#### GIVEN ENTRIES ####

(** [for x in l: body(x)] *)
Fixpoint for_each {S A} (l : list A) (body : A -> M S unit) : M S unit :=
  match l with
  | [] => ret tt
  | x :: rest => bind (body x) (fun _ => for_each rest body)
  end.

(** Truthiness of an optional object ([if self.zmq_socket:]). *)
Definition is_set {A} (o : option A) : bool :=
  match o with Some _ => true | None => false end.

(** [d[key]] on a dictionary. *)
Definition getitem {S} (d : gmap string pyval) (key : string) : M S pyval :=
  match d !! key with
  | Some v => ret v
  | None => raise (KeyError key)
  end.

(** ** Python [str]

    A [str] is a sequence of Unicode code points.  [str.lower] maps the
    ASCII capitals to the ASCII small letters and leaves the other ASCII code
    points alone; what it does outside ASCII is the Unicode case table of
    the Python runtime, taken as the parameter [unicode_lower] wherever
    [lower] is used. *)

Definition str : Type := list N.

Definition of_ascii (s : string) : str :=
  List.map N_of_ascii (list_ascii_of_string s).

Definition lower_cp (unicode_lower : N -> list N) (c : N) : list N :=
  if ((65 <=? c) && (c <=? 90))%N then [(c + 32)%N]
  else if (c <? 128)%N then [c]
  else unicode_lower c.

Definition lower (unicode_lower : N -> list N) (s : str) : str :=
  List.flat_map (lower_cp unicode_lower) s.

####

TASK DETAILS
Return all of the data exactly as it reads.

ANSWER SPACE
(** [for x in l: body(x)] *)
Fixpoint for_each {S A} (l : list A) (body : A -> M S unit) : M S unit :=
  match l with
  | [] => ret tt
  | x :: rest => bind (body x) (fun _ => for_each rest body)
  end.

(** Truthiness of an optional object ([if self.zmq_socket:]). *)
Definition is_set {A} (o : option A) : bool :=
  match o with Some _ => true | None => false end.

(** [d[key]] on a dictionary. *)
Definition getitem {S} (d : gmap string pyval) (key : string) : M S pyval :=
  match d !! key with
  | Some v => ret v
  | None => raise (KeyError key)
  end.

(** ** Python [str]

    A [str] is a sequence of Unicode code points.  [str.lower] maps the
    ASCII capitals to the ASCII small letters and leaves the other ASCII code
    points alone; what it does outside ASCII is the Unicode case table of
    the Python runtime, taken as the parameter [unicode_lower] wherever
    [lower] is used. *)

Definition str : Type := list N.

Definition of_ascii (s : string) : str :=
  List.map N_of_ascii (list_ascii_of_string s).

Definition lower_cp (unicode_lower : N -> list N) (c : N) : list N :=
  if ((65 <=? c) && (c <=? 90))%N then [(c + 32)%N]
  else if (c <? 128)%N then [c]
  else unicode_lower c.

Definition lower (unicode_lower : N -> list N) (s : str) : str :=
  List.flat_map (lower_cp unicode_lower) s.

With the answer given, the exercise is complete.